Arlie Sulka of Lillian Nassau, New York City, an authority on works by Louis Comfort Tiffany, said, “We believe that good design always works together, and that many of the designers working in the Craft and Studio furniture movements during the midcentury similarly embodied Louis C. Tiffany’s approach to design, nature and dedication to high-quality craftsmanship. Tiffany himself took a similar approach to interior design, blending myriad stylistic influences and mixing antique objects with modern creations.”
This year’s edition adds another beneficiary to the show’s fundraising efforts, including the Philadelphia Museum of Art for the first time alongside Penn Medicine. The museum will mount the loan exhibit “Philadelphia Collects Philadelphia,” which will feature the work of historic and contemporary Philadelphia furniture makers and fine and decorative artists as well as porcelain and silver items from the museum’s collection.
The show is delighted to offer a program schedule that will please collectors, academics and horticulturists. To pop the cork, the show begins with a preview party on Thursday, April 19, from 6 to 9 pm with early admission beginning at 5 pm.
Martha Stewart will kick off the scheduled events on Friday, April 20, with her “Martha’s Flowers” talk at 11:30 am. Stewart and her co-author Kevin Sharkey are promoting her latest book, Martha’s Flowers: A Practical Guide to Growing, Gathering and Enjoying, and will discuss when to plant, nurture and, at the right time, cut from your garden. At 2 pm the same day, Philadelphia Museum of Art curators Alexandra Kirtley and Elisabeth Agro will present “Collecting Philadelphia: A Legacy of Art,” speaking on the significance of Philadelphia-native features like form, material and ornament that have spanned generations of artistic tradition in the City of Brotherly Love. Friday events are capped off with the 8 pm ADA Award of Merit dinner, which will honor Peter Kenny, co-president of the Classical American Homes Preservation Trust.
Two events on Saturday, April 21, continue the programming through the weekend. At 2 pm, Emelie Gevalt, PhD candidate at the University of Delaware, will present “Buying and Selling Philadelphia: The Story of the Legendary 1929 Reifsnyder Sale,” which will explore the market forces, personalities and powerful mystique behind the sale of Howard Reifsnyder’s Philadelphia furniture collection. From 6 to 8 that evening, the show will sponsor “A Special Evening of Collecting & Cocktails For Emerging Collectors,” allowing a more intimate environment for those who are new to the field and offering them more one-on-one time with dealers and experts.

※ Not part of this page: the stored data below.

(** * VMime: the simple authenticator and the MIME core

    Part I embeds [src/net/simpleAuthenticator.cpp]: a C++ class holding a
    username and a password, with two constructors, two getters, two
    setters and [requestAuthInfos].  Methods are actions of a small state
    monad over the object's fields, so that what a call returns and what
    it leaves behind in the object are both visible in the statements.

    Part II models the MIME core the documentation chapter "Parsing and
    Building Messages" calls: object model, parser and [messageBuilder].

    Part III holds the theorems. *)

From Stdlib Require Import String Ascii List Bool Arith Lia.
Import ListNotations.

Local Open Scope string_scope.
Set Warnings "-register-all".

(* ================================================================== *)
(** * Part I: [vmime::net::simpleAuthenticator]                          *)
(* ================================================================== *)

Module Net.

(** The object's data members. *)
Record simpleAuthenticator : Type := mk_simpleAuthenticator {
  m_username : string;
  m_password : string
}.

(** A method call on [this]: it returns a value and the object afterwards. *)
Definition Method (A : Type) : Type :=
  simpleAuthenticator -> A * simpleAuthenticator.

Definition ret {A : Type} (a : A) : Method A := fun this => (a, this).

Definition bind {A B : Type} (m : Method A) (k : A -> Method B) : Method B :=
  fun this => let (a, this') := m this in k a this'.

Definition get : Method simpleAuthenticator := fun this => (this, this).

Definition put (this' : simpleAuthenticator) : Method unit :=
  fun _ => (tt, this').

Declare Scope method_scope.
Delimit Scope method_scope with method.
Notation "x <- m ;; k" := (bind m (fun x => k))
  (at level 61, m at next level, right associativity) : method_scope.
Notation "m ;; k" := (bind m (fun _ => k))
  (at level 61, right associativity) : method_scope.
Local Open Scope method_scope.

(** The value a call returns, and the object it leaves. *)
Definition result_of {A : Type} (m : Method A) (this : simpleAuthenticator) : A :=
  fst (m this).

Definition object_after {A : Type} (m : Method A) (this : simpleAuthenticator)
  : simpleAuthenticator :=
  snd (m this).

(** [simpleAuthenticator::simpleAuthenticator()]: both members are
    default-constructed [std::string]s, that is, empty. *)
Definition simpleAuthenticator_new : simpleAuthenticator :=
  {| m_username := EmptyString; m_password := EmptyString |}.

(** [simpleAuthenticator::simpleAuthenticator(username, password)]. *)
Definition simpleAuthenticator_new2 (username password : string)
  : simpleAuthenticator :=
  {| m_username := username; m_password := password |}.

(** [getUsername() const]. *)
Definition getUsername : Method string :=
  this <- get ;; ret (m_username this).

(** [setUsername(username)]: assigns [m_username] only. *)
Definition setUsername (username : string) : Method unit :=
  this <- get ;;
  put {| m_username := username; m_password := m_password this |}.

(** [getPassword() const]. *)
Definition getPassword : Method string :=
  this <- get ;; ret (m_password this).

(** [setPassword(password)]: assigns [m_password] only. *)
Definition setPassword (password : string) : Method unit :=
  this <- get ;;
  put {| m_username := m_username this; m_password := password |}.

Section AuthenticationInfos.

(** The class [authenticationInfos] is declared in a header that is not
    among the files at hand; [requestAuthInfos] only calls its
    constructor [authenticationInfos(username, password)].  Both are
    parameters here. *)
Variable authenticationInfos : Type.
Variable authenticationInfos_new : string -> string -> authenticationInfos.

(** [requestAuthInfos() const]. *)
Definition requestAuthInfos : Method authenticationInfos :=
  this <- get ;;
  ret (authenticationInfos_new (m_username this) (m_password this)).

End AuthenticationInfos.

End Net.

(** ** Sequences of calls on one authenticator *)

Module NetCalls.

Import Net.
Local Open Scope method_scope.

(** One call of a public method of [simpleAuthenticator], with its
    argument. *)
Inductive call : Type :=
| CallRequestAuthInfos
| CallGetUsername
| CallSetUsername (username : string)
| CallGetPassword
| CallSetPassword (password : string).

(** The methods declared [const] in the source. *)
Definition is_const (c : call) : bool :=
  match c with
  | CallRequestAuthInfos | CallGetUsername | CallGetPassword => true
  | CallSetUsername _ | CallSetPassword _ => false
  end.

Definition is_setter (c : call) : bool := negb (is_const c).

Section Calls.

Variable authenticationInfos : Type.
Variable authenticationInfos_new : string -> string -> authenticationInfos.

(** The call carried out, its result dropped. *)
Definition perform (c : call) : Method unit :=
  match c with
  | CallRequestAuthInfos =>
      _ <- requestAuthInfos authenticationInfos authenticationInfos_new ;; ret tt
  | CallGetUsername => _ <- getUsername ;; ret tt
  | CallSetUsername username => setUsername username
  | CallGetPassword => _ <- getPassword ;; ret tt
  | CallSetPassword password => setPassword password
  end.

(** The calls carried out one after the other on the same object. *)
Fixpoint perform_all (cs : list call) : Method unit :=
  match cs with
  | [] => ret tt
  | c :: r => perform c ;; perform_all r
  end.

End Calls.

(** The argument of the last [setUsername] among [cs]; [initial] when
    there is none. *)
Fixpoint last_username (cs : list call) (initial : string) : string :=
  match cs with
  | [] => initial
  | CallSetUsername username :: r => last_username r username
  | _ :: r => last_username r initial
  end.

(** The argument of the last [setPassword] among [cs]; [initial] when
    there is none. *)
Fixpoint last_password (cs : list call) (initial : string) : string :=
  match cs with
  | [] => initial
  | CallSetPassword password :: r => last_password r password
  | _ :: r => last_password r initial
  end.

End NetCalls.

(* ================================================================== *)
(** * Part II: the MIME core (object model, parser, builder)            *)
(* ================================================================== *)

(** The message parser, the generator and the [messageBuilder] are not
    among the repository files at hand: the documentation chapter
    "Parsing and Building Messages" only calls them.  The definitions of
    this part are therefore written from the specification's sections 3
    (data model), 4.4 (parser), 4.7 (builder) and 7 (error taxonomy), each
    under a comment that says so. *)

Module Mime.

(** Octet sequences. *)
Definition octets : Type := string.

Definition CR : ascii := ascii_of_nat 13.
Definition LF : ascii := ascii_of_nat 10.
Definition SP : ascii := ascii_of_nat 32.
Definition HT : ascii := ascii_of_nat 9.
Definition CRLF : octets := String CR (String LF EmptyString).

Definition is_wsp (c : ascii) : bool := Ascii.eqb c SP || Ascii.eqb c HT.

(** ASCII lower-casing, for the case-insensitive comparisons of field
    names, media type tokens and parameter names. *)
Definition to_lower (c : ascii) : ascii :=
  let n := nat_of_ascii c in
  if ((65 <=? n)%nat && (n <=? 90)%nat)%bool then ascii_of_nat (n + 32) else c.

Fixpoint lowercase (s : string) : string :=
  match s with
  | EmptyString => EmptyString
  | String c r => String (to_lower c) (lowercase r)
  end.

Definition ieq (a b : string) : bool := String.eqb (lowercase a) (lowercase b).

Fixpoint ltrim (s : string) : string :=
  match s with
  | EmptyString => EmptyString
  | String c r => if is_wsp c then ltrim r else s
  end.

(** Drops trailing whitespace (and a trailing CR) of a line. *)
Fixpoint rtrim (s : string) : string :=
  match s with
  | EmptyString => EmptyString
  | String c r =>
      match rtrim r with
      | EmptyString => if is_wsp c || Ascii.eqb c CR then EmptyString
                       else String c EmptyString
      | r' => String c r'
      end
  end.

Definition trim (s : string) : string := rtrim (ltrim s).

(** ** Data model (specification, section 3) *)

(** Modelled from the spec: the typed field values of section 3; the
    classes behind them (mailbox, address list, date-time, text, media
    type, disposition, message-id, encoding) are not in the files at hand. *)
Record Mailbox : Type := mkMailbox {
  mb_name : string;        (* display name, decoded *)
  mb_email : string        (* addr-spec *)
}.

Inductive Address : Type :=
| AMailbox (m : Mailbox)
| AGroup (phrase : string) (members : list Mailbox).

Record DateTime : Type := mkDateTime {
  dt_year : nat; dt_month : nat; dt_day : nat;
  dt_hour : nat; dt_minute : nat; dt_second : nat;
  dt_zone_minutes : nat; dt_zone_west : bool   (* UTC offset in minutes *)
}.

(** A word of a [Text]: charset and bytes. *)
Definition Word : Type := (string * string)%type.

Record MediaType : Type := mkMediaType {
  mt_type : string;
  mt_subtype : string;
  mt_params : list (string * string)   (* ordered; keys compare case-insensitively *)
}.

Inductive FieldValue : Type :=
| VMailbox (m : Mailbox)
| VAddressList (l : list Address)
| VDateTime (d : DateTime)
| VText (ws : list Word)
| VMediaType (m : MediaType)
| VContentDisposition (token : string) (params : list (string * string))
| VMessageId (id : string)
| VEncoding (token : string)
| VRaw (o : octets).

Record Field : Type := mkField {
  f_name : string;
  f_value : FieldValue
}.

Definition Header : Type := list Field.

(** Modelled from the spec: ContentHandler, "an abstraction over an octet
    sequence plus its declared transfer encoding". *)
Record ContentHandler : Type := mkContentHandler {
  ch_data : octets;
  ch_encoding : string
}.

(** Modelled from the spec: a Part owns one Header and one Body; a Body is
    a leaf, a multipart (preamble, ordered children, epilogue; its boundary
    is the [boundary] parameter of the part's Content-Type), or, for
    [message/rfc822], one encapsulated Part. *)
Inductive Part : Type :=
| mkPart (header : Header) (body : Body)
with Body : Type :=
| Leaf (contents : ContentHandler)
| Multipart (preamble : octets) (children : list Part) (epilogue : octets)
| Encapsulated (message : Part).

Definition part_header (p : Part) : Header := let (h, _) := p in h.
Definition part_body (p : Part) : Body := let (_, b) := p in b.

Definition is_multipart (b : Body) : bool :=
  match b with Multipart _ _ _ => true | _ => false end.

Definition body_children (b : Body) : list Part :=
  match b with
  | Multipart _ cs _ => cs
  | Encapsulated m => [m]
  | Leaf _ => []
  end.

(** Lookup by name: the first occurrence, names compared case-insensitively. *)
Fixpoint findField (name : string) (h : Header) : option Field :=
  match h with
  | [] => None
  | f :: r => if ieq (f_name f) name then Some f else findField name r
  end.

Fixpoint get_param (name : string) (ps : list (string * string)) : option string :=
  match ps with
  | [] => None
  | (k, v) :: r => if ieq k name then Some v else get_param name r
  end.

(** ** Typed access to the media type (specification, sections 3 and 4.3) *)

Definition DQUOTE : ascii := ascii_of_nat 34.
Definition BACKSLASH : ascii := ascii_of_nat 92.

(** Splits at the first occurrence of [d]. *)
Fixpoint split_at (d : ascii) (s : octets) : option (octets * octets) :=
  match s with
  | EmptyString => None
  | String c r =>
      if Ascii.eqb c d then Some (EmptyString, r)
      else match split_at d r with
           | Some (a, b) => Some (String c a, b)
           | None => None
           end
  end.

Programming will finish up on Sunday, April 22, at 2 pm, with a presentation from Stacey C. Peeples, curator-lead archivist at Pennsylvania Hospital. The talk, titled “The Pennsylvania Hospital and Its Historic Collections: Living History,” offers a perspective into the preservation and restoration of the hospital’s collections and touches on the unique position of working in an historic building and providing tours, while balancing the fact it is used for modern hospital business.

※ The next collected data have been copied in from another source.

(** * FlashFAT: a FAT-like table of append-only files over NOR flash

    A shallow embedding of [src/FlashFAT.hpp] and [src/FlashFAT.cpp].

    - Integers are [Z]; every C++ conversion to a fixed-width unsigned
      type is written out with [u8], [u16] or [u32].
    - The engine object is the record [FlashFAT]; every member function
      takes the object and returns the new object together with its
      return value.
    - An access outside a fixed-size array is undefined behaviour in C++.
      The member functions therefore live in the [option] monad, and
      [None] stands for "the call indexed an array outside its bounds";
      the buffer that the caller passes to [read] counts as an array of
      the [length] bytes asked for.
    - The flash chip driver ([W25Q64FV.hpp]) is not part of the sources;
      [Module W25Q64FV] models it from the transport interface of the
      specification, write-enable latch included. *)

From Stdlib Require Import ZArith Lia.
From stdpp Require Import base option list.

Local Open Scope Z_scope.

(** ** Fixed-width unsigned integers *)

Definition u8 (z : Z) : Z := z mod 2 ^ 8.
Definition u16 (z : Z) : Z := z mod 2 ^ 16.
Definition u32 (z : Z) : Z := z mod 2 ^ 32.

(** ** Fixed-size arrays indexed by machine integers *)

Definition arr_get {A} (a : list A) (i : Z) : option A :=
  if decide (0 <= i) then a !! Z.to_nat i else None.

Definition arr_set {A} (a : list A) (i : Z) (x : A) : option (list A) :=
  if decide (0 <= i < Z.of_nat (length a))
  then Some (<[Z.to_nat i := x]> a) else None.

(** [arr_slice a i n] is the block of [n] cells read through the pointer
    [&a[i]]. *)
Definition arr_slice {A} (a : list A) (i n : Z) : option (list A) :=
  if decide (0 <= i /\ 0 <= n /\ i + n <= Z.of_nat (length a))
  then Some (take (Z.to_nat n) (drop (Z.to_nat i) a)) else None.

(** [arr_fill a i v n] is [memset(&a[i], v, n)]. *)
Definition arr_fill {A} (a : list A) (i : Z) (v : A) (n : Z) : option (list A) :=
  if decide (0 <= i /\ 0 <= n /\ i + n <= Z.of_nat (length a))
  then Some (take (Z.to_nat i) a ++ replicate (Z.to_nat n) v
               ++ drop (Z.to_nat (i + n)) a)
  else None.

Each day from 10 to 11 am, Philadelphia Museum of Art Park House guides will offer guided tours through the show, highlighting notable objects and art, while taking a closer look at the 2018 loan exhibit.

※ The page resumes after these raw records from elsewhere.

(** * Flood fill over an implicit grid: the program [flood_fill.py] in Rocq

    The program counts the safe cells connected to the origin of an
    unbounded grid whose mines are given by a digit-sum rule.  This file
    embeds the program function by function (same names, same order) and
    proves the properties of its specification.

    Conventions of the embedding:
    - Python integers are [Z]; [divmod] by a positive number is
      [Z.div]/[Z.modulo] (both floor).
    - A generator is the list of the values it yields.
    - [floor(log10(r))] is computed by the program in double precision,
      and its value depends on how the platform rounds [math.log10]: it
      is a parameter of the embedding ([floor_log10], class [Log10]).
      Nothing is assumed of it except where a property says so
      ([Accurate]: exact for the numbers below 100000).
    - A call either returns, raises, or runs for ever; the unbounded
      search of [_x_adjust] takes a [fuel] argument and answers
      [OutOfFuel] when the fuel does not suffice.
    - Python sets of [Line] are [gset Line]; [next(iter(s))] may return
      any element of [s], so the driver loop is a step relation. *)

From Stdlib Require Import ZArith Lia List Ascii.
From stdpp Require Import base decidable countable list numbers sorting gmap fin_sets pretty.

Local Open Scope Z_scope.

(** ** Outcomes of a call *)

Inductive exn : Set := AssertionError | IndexError.

Inductive outcome (A : Type) : Type :=
| Returns (a : A)
| Raises (e : exn)
| OutOfFuel.
Arguments Returns {A} a.
Arguments Raises {A} e.
Arguments OutOfFuel {A}.

#[global] Instance outcome_ret : MRet outcome := λ A a, Returns a.

#[global] Instance outcome_bind : MBind outcome := λ A B k m,
  match m with
  | Returns a => k a
  | Raises e => Raises e
  | OutOfFuel => OutOfFuel
  end.

(** ** Mine oracle *)

Module Oracle.

(** [THRESHOLD = 23] *)
Definition THRESHOLD : Z := 23.

(** [floor(log10(remainder))] as the platform computes it, for an int
    [remainder > 0]: [math.log10] converts the int to a double (or splits
    it with [frexp] when it is too large for one), takes the logarithm of
    the C library and rounds, so the floor can be one more or one less
    than the exact logarithm (one more at [10 ** 15 - 1], one less at
    [10 ** 512] with CPython on x86-64).  The function is the platform's. *)
Class Log10 : Type := floor_log10 : Z → Z.

Section WithLog10.
Context {platform : Log10}.

(** [range(n, 0, -1)]: [n, n-1, ..., 1]; empty when [n <= 0]. *)
Fixpoint range_down (n : nat) : list Z :=
  match n with
  | O => []
  | S n' => Z.of_nat n :: range_down n'
  end.

(** The [for] loop of [_get_int_digits] followed by the last [yield]:
    [digit, remainder = divmod(remainder, 10 ** ix); yield digit] for each
    [ix], then [yield remainder]. *)
Fixpoint digits_loop (ixs : list Z) (remainder : Z) : list Z :=
  match ixs with
  | [] => [remainder]
  | ix :: ixs' =>
      let digit := remainder / 10 ^ ix in
      let remainder' := remainder mod 10 ^ ix in
      digit :: digits_loop ixs' remainder'
  end.

Definition _get_int_digits (value : Z) : list Z :=
  let remainder := Z.abs value in
  if remainder =? 0 then [remainder]
  else digits_loop (range_down (Z.to_nat (floor_log10 remainder))) remainder.

(** Python's [sum]: a left fold from 0. *)
Definition sum (l : list Z) : Z := foldl Z.add 0 l.

Definition _check_mine_at_position (x y : Z) : bool :=
  THRESHOLD <? sum (_get_int_digits x ++ _get_int_digits y).

End WithLog10.

End Oracle.

Import Oracle.

(** ** Lines, slices and masks *)

(** [Line = namedtuple('Line', ('x', 'y', 'width'))] *)
Module Line.
Record t : Set := mk { x : Z; y : Z; width : Z }.
End Line.
Abbreviation Line := Line.t.

#[global] Instance Line_eq_dec : EqDecision Line.
Proof. solve_decision. Defined.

Karen DiSaia is confident in the show’s direction as she sees firsthand an audience that still desires to learn from objects and art.
“Through the show and the loan exhibit, visitors will experience timeless great design,” said DiSaia. “Colonial-era pieces will be presented alongside midcentury ones, and you will be able to see the connections between the two,” she said.
“We want people to come and enjoy the journey through time that the show offers,” DiSaia added. “As they interact with some of the most informed art and antiques experts in the nation, they can expect it to be engaging, informative and fun.”
The Philadelphia Antiques and Art Show will be held at Philadelphia’s Navy Yard at the intersection of South 11th Street and Kittyhawk Avenue.